In 1868, he was chosen Presidential Elector for the 12th Congressional Dist. of the State; in 1869, he was elected to represent this Senatorial Dist. in the Constitutional Convention; he was appointed a Delegate by Gov. Palmer, to the Capital Convention which assembled in Cincinnati, in which body he represented this Congressional District. In all public positions with which he was honored he discharged his duties with a degree of fidelity that was unsurpassed; his administration of public trusts won for him the unlimited confidence of his constituents. He was a consistent and exemplary member of the Methodist Episcopal Church, and was Superintendent of the Sabbath school for some years. He continued in the practice of his profession, except during the intervals of time when he was engaged in the discharge of public duties, until his death, which occurred November 15, 1870.

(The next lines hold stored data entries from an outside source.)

(** X8: the earlier revision of the wrappers, which tests the two defaults
    in place, and the current one, which calls
    [validateDefaultNamespaceAndProfile], behave alike on every client and
    state; [GetAll] is [GetAllByNamespaceAndProfile] under its earlier name. *)
Theorem legacy_wrappers_agree (c : option StooClient) (w : World)
    (namespace profile key value : string) :
  stogo_legacy.GetDefault c key w = GetDefault c key w ∧
  stogo_legacy.SetDefault c key value w = SetDefault c key value w ∧
  stogo_legacy.DeleteDefault c key w = DeleteDefault c key w ∧
  stogo_legacy.GetAllDefault c w = GetAllByDefaultNamespaceAndProfile c w ∧
  stogo_legacy.GetAll c namespace profile w =
    GetAllByNamespaceAndProfile c namespace profile w.
Proof.
  unfold stogo_legacy.GetDefault, stogo_legacy.SetDefault, stogo_legacy.DeleteDefault,
    stogo_legacy.GetAllDefault, GetDefault, SetDefault, DeleteDefault,
    GetAllByDefaultNamespaceAndProfile.
  destruct (receiver c) as [c0| |]; cbn [mbind outcome_bind]; [|repeat split..].
  destruct (GetDefaultNamespace (Config c0) (heap w)) as [ns| |];
    cbn [mbind outcome_bind]; [|repeat split..].
  destruct (GetDefaultProfile (Config c0) (heap w)) as [pr| |];
    cbn [mbind outcome_bind]; [|repeat split..].
  unfold validateDefaultNamespaceAndProfile.
  destruct (negb (String.eqb ns "") && negb (String.eqb pr "")); repeat split.
Qed.

(** X9: when [NewStoreClient] returns, it returns a client that is not nil
    and holds the pointer it was given; the pointer is not nil, [grpc.Dial]
    succeeded on the endpoint of the configuration with exactly one option,
    a transport credential, the stub is the one of that connection, and TLS
    options are there whenever [useTls] is set. *)
Theorem NewStoreClient_returns (cfg : ptr) (h : Heap) (cl : option StooClient) :
  NewStoreClient cfg h = Ok cl →
  ∃ c, cl = Some c ∧ Config c = cfg ∧
  ∃ cfg0 creds conn,
    deref h cfg = Some cfg0 ∧
    Dial (endpoint cfg0) [WithTransportCredentials creds] = inl conn ∧
    client c = Some (NewKVServiceClient conn) ∧
    (useTls cfg0 = false → creds = insecure_NewCredentials) ∧
    (useTls cfg0 = true → tls cfg0 ≠ None).
Proof.
  intros Hc.
  destruct (NewStoreClient_Config cfg h cl Hc) as (c & -> & HC).
  exists c. split; [reflexivity|]. split; [exact HC|].
  destruct (load_cases h cfg) as [(cfg0 & D & _)|(_ & Lnone)].
  2: { unfold NewStoreClient, dialOptions, GetUseTls in Hc.
       rewrite Lnone in Hc. discriminate. }
  pose proof (dialOptions_cases cfg h cfg0 D) as Hopt.
  assert (Hdial : ∀ creds,
    dialOptions cfg h = Ok [WithTransportCredentials creds] →
    ∃ conn, Dial (endpoint cfg0) [WithTransportCredentials creds] = inl conn ∧
            client c = Some (NewKVServiceClient conn)).
  { intros creds Ho. rewrite (NewStoreClient_dial cfg h cfg0 _ D Ho) in Hc.
    destruct (Dial (endpoint cfg0) [WithTransportCredentials creds]) as [conn|err];
      [|discriminate].
    injection Hc as <-. eauto. }
  assert (Hnot : ∀ msg, dialOptions cfg h ≠ Fatal msg ∧ dialOptions cfg h ≠ Panic msg).
  { intros msg. unfold NewStoreClient in Hc.
    split; intros E; rewrite E in Hc; discriminate. }
  destruct (useTls cfg0) eqn:Hu.
  - destruct (tls cfg0) as [t|] eqn:Ht; [|now destruct (Hnot nil_dereference)].
    destruct (SkipTlsVerification t).
    + destruct (Hdial _ Hopt) as (conn & Hd & Hcl).
      eexists cfg0, _, conn.
      (split; [eassumption|]; split; [eassumption|]; split; [eassumption|];
       split; intros; congruence).
    + destruct (credentials_NewClientTLSFromFile (CaCertPath t) (ServerNameOverride t))
        as [creds|err]; [|now destruct (Hnot ("Failed to read CA cert: " ++ Error err))].
      destruct (Hdial _ Hopt) as (conn & Hd & Hcl).
      exists cfg0, creds, conn.
      (split; [eassumption|]; split; [eassumption|]; split; [eassumption|];
       split; intros; congruence).
  - destruct (Hdial _ Hopt) as (conn & Hd & Hcl).
    eexists cfg0, _, conn.
    (split; [eassumption|]; split; [eassumption|]; split; [eassumption|];
     split; intros; congruence).
Qed.
Lemma calc_row_refines {V} (midpoint : V → V → V) c :
  ∀ p l (s : list (gmap path V)) d,
  s !! l = Some d →
  refines l s (Objects.calc_row midpoint l c p s) (calc_row midpoint c p d).
Proof.
  induction c as [nm bl cf cfs subs IH] using Clade_ind.
  intros p l s d Hl. rewrite Forall_lookup in IH.
  cbn [Objects.calc_row calc_row clades].
  pose proof (loop_refines l
    (λ i subclade,
       d ← Objects.dict_at l;
       if decide (is_Some (d !! (p ++ [i]))) then mret tt
       else Objects.calc_row midpoint l subclade (p ++ [i]))
    (λ i subclade positions,
       if decide (is_Some (positions !! (p ++ [i]))) then Ok positions
       else calc_row midpoint subclade (p ++ [i]) positions)
    subs) as Hloop.
  destruct (Hloop) with (i := 0%nat) (s := s) (d := d) as (d1 & Hs1 & Hr1);
    [|done|].
  { intros j x i s0 d0 Hx Hl0. unfold mbind at 1, M_bind.
    rewrite (dict_at_run _ _ _ Hl0).
    destruct (decide (is_Some (d0 !! (p ++ [i])))).
    - exists d0. split; [by rewrite list_insert_id|done].
    - by eapply IH. }
  clear Hloop. unfold mbind at 1, M_bind.
  destruct (for_each_M _ 0%nat subs s) as [r1 s1]. simpl in Hs1, Hr1. subst s1.
  destruct (for_each _ 0%nat subs d) as [d1'|e]; cbn [mbind Res_bind];
    [|subst r1; by exists d1].
  destruct Hr1 as [-> ->].
  assert (<[l:=d1']> s !! l = Some d1') as Hl1.
  { apply list_lookup_insert_eq. by eapply lookup_lt_Some. }
  unfold mbind at 1, M_bind, lift.
  destruct (py_getitem subs 0) as [c_first|e]; cbn [mbind Res_bind];
    [|by exists d1'].
  unfold mbind at 1, M_bind. rewrite (dict_at_run _ _ _ Hl1).
  unfold mbind at 1, M_bind, lift.
  destruct (py_lookup d1' (p ++ [c_first.1])) as [a|e]; cbn [mbind Res_bind];
    [|by exists d1'].
  unfold mbind at 1, M_bind, lift.
  destruct (py_getitem subs (-1)) as [c_last|e]; cbn [mbind Res_bind];
    [|by exists d1'].
  unfold mbind at 1, M_bind. rewrite (dict_at_run _ _ _ Hl1).
  unfold mbind at 1, M_bind, lift.
  destruct (py_lookup d1' (p ++ [c_last.1])) as [b|e]; cbn [mbind Res_bind];
    [|by exists d1'].
  unfold Objects.dict_setitem, modify. rewrite Hl1. simpl.
  eexists. split; [by rewrite list_insert_insert_eq|done].
Qed.

Lemma new_dict_calc_row {V} (midpoint : V → V → V) (c : Clade)
    (d : gmap path V)
    (s : list (gmap path V)) :
  ∃ d', (Objects.calc_row midpoint (length s) c [] (s ++ [d])).2 = s ++ [d'] ∧
        match calc_row midpoint c [] d with
        | Ok d1 =>
            (Objects.calc_row midpoint (length s) c [] (s ++ [d])).1 = Ok tt
            ∧ d' = d1
        | Raise e =>
            (Objects.calc_row midpoint (length s) c [] (s ++ [d])).1 = Raise e
        end.
Proof.
  destruct (calc_row_refines midpoint c [] (length s) (s ++ [d]) d)
    as (d' & Hs & Hr).
  { by rewrite lookup_app_r, Nat.sub_diag. }
  exists d'. split; [|done]. rewrite Hs.
  by rewrite insert_app_r_alt, Nat.sub_diag.
Qed.

Lemma makes_alt {V} (m : M (list (gmap path V)) nat) r :
  (∀ s, ∃ res s',
     m s = (res, s') ∧ s `prefix_of` s' ∧
     match r with
     | Ok d => ∃ l, res = Ok l ∧ (length s ≤ l)%nat ∧ s' !! l = Some d
     | Raise e => res = Raise e
     end) →
  makes m r.
Proof.
  intros Hm s. destruct (Hm s) as (res & s' & Hrun & Hp & Hr).
  exists s'. split; [done|]. destruct r as [d|e].
  - destruct Hr as (l & -> & Hl & Hd). by exists l.
  - by subst res.
Qed.

Lemma lookup_new {A} (s : list A) (d : A) : (s ++ [d]) !! length s = Some d.
Proof. by rewrite lookup_app_r, Nat.sub_diag. Qed.
(** * Metrics-instrumented proxy in front of an MLflow scoring server

    Shallow embedding of [prometheus_exporter.py] (the [/invocations] proxy
    and its [/health] prober) and of [3.prometheus_exporter.py] (the
    [/predict] variant), followed by the properties of the forwarding path.

    A handler is a computation in a small state-and-exception monad.  The
    state holds the process-wide metric registry and the chronological list
    of the effects performed so far.  Whatever the outside world decides (the
    request body, the answer of the upstream, the readings of the clock) is
    an argument of the handler; what the handler sends out is recorded with
    the effect. *)

From Stdlib Require Import QArith DecimalString.
From stdpp Require Import gmap strings list.

Local Close Scope Q_scope.
Local Open Scope string_scope.
Local Open Scope list_scope.
Local Open Scope Z_scope.

(** ** Python values *)

Abbreviation bytes := (list Byte.byte).

(** Headers are looked up by lower-cased name, as [httpx.Headers] and
    Starlette's [Headers] do. *)
Abbreviation Headers := (gmap string string).

(** [h.get(key, default)] *)
Definition headers_get (h : Headers) (key default_ : string) : string :=
  default default_ (h !! key).

(** [str(n)] for an [int]. *)
Definition str (n : Z) : string := NilZero.string_of_int (Z.to_int n).

(** [s.replace(old, new)] for a non-empty [old]: occurrences are replaced from
    left to right and do not overlap.  [skip] counts the characters of a
    matched occurrence that are still to be dropped. *)
Fixpoint replace_from (old new : string) (skip : nat) (s : string) : string :=
  match s with
  | EmptyString => EmptyString
  | String c rest =>
      match skip with
      | S k => replace_from old new k rest
      | O =>
          if String.prefix old s
          then new +:+ replace_from old new (Nat.pred (String.length old)) rest
          else String c (replace_from old new O rest)
      end
  end.

Definition replace (s old new : string) : string := replace_from old new O s.

(** [old] occurs somewhere in [s]. *)
Fixpoint contains (old s : string) : bool :=
  String.prefix old s
  || match s with
     | EmptyString => false
     | String _ rest => contains old rest
     end.

(** A [str] is kept as the bytes of its UTF-8 encoding.  The bytes from 128
    to 191 continue a character; every other byte starts one. *)
Definition is_continuation (c : Ascii.ascii) : bool :=
  (128 <=? Ascii.N_of_ascii c)%N && (Ascii.N_of_ascii c <? 192)%N.

(** The bits that the first byte of a character gives to its code point. *)
Definition lead_bits (b : N) : N :=
  if (b <? 128)%N then b
  else if (b <? 224)%N then (b - 192)%N
  else if (b <? 240)%N then (b - 224)%N
  else (b - 240)%N.

(** The code points of [s]; [acc] holds those read so far, the last one,
    still being read, first. *)
Fixpoint code_points_from (s : string) (acc : list N) : list N :=
  match s with
  | EmptyString => rev acc
  | String c rest =>
      if is_continuation c
      then match acc with
           | cp :: done =>
               code_points_from rest ((cp * 64 + (Ascii.N_of_ascii c - 128))%N :: done)
           | [] => code_points_from rest [Ascii.N_of_ascii c]
           end
      else code_points_from rest (lead_bits (Ascii.N_of_ascii c) :: acc)
  end.

Definition code_points (s : string) : list N := code_points_from s [].

(** [s[:k]]: the first [k] characters of [s]. *)
Fixpoint take_chars (k : nat) (s : string) : string :=
  match s with
  | EmptyString => EmptyString
  | String c rest =>
      if is_continuation c then String c (take_chars k rest)
      else match k with
           | O => EmptyString
           | S k' => String c (take_chars k' rest)
           end
  end.

(** [s.lower()], on the letters A to Z. *)
Fixpoint lower (s : string) : string :=
  match s with
  | EmptyString => EmptyString
  | String c rest =>
      let b := Ascii.N_of_ascii c in
      String (if (65 <=? b)%N && (b <=? 90)%N then Ascii.ascii_of_N (b + 32) else c)
        (lower rest)
  end.

(** [n] in [width] hexadecimal digits. *)
Fixpoint hex (width : nat) (n : N) : string :=
  match width with
  | O => EmptyString
  | S w =>
      hex w (n / 16)
      +:+ String (default Ascii.zero
                    (String.get (N.to_nat (n mod 16)) "0123456789abcdef")) EmptyString
  end.

(** A Python [float]. *)
Inductive pyfloat :=
| Number (q : Q)
| NaN
| Infinity (negative : bool).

Mrs. Col. Charles F. Springer, formerly Miss Adelaide Isbell, is a second daughter of Rev. Bishop and Olive P. Isbell. She recalls, among her earliest memories, the Berkshire Hills of Massachusetts. Her education was early begun at home, and, when only 6 years of age, she began the study of the French language; at the age of 14, she began the work of instruction, receiving $15 for three months' service, and boarding around, sometimes walking five miles a day to reach the school; at the age of 16, she received a diploma from the State Normal School of New York; through the kindness of Bishop and Mrs. Hamline. intimate friends of her parents, she entered Oakland Female Seminary, and, by passing a satisfactory examination, she was admitted to the second term of the Senior year in January, and received a diploma as Mistress of English Literature the following August; in September, she taught the Sophomore Class in Hillsboro Female College, and continued the study of Greek, Latin and Music. The young girl whose joy was unbounded at receiving $5 per month, is now offered $500 for ten months. A wedding might very properly occur right here to a graduate of Indiana Asbury University, C. P. Springer by name. But the home in Iowa must be paid for, and all are doing their utmost to accomplish that; two years as Preceptress at Greencastle, one year at Epworth; three years, Principal at Marion; two years as Preceptress, in the Upper Iowa University, and the debt is canceled; another year in a private school and the war is over; and, on that: 5th of December, 1866, the joyous nuptials of Col. Charles F. Springer, (who joined the army as private, and returned at the head of his regiment) and Miss Adelaide Isbell, are celebrated in the M.E. Church, Anamosa, Iowa, her father performing the marriage service.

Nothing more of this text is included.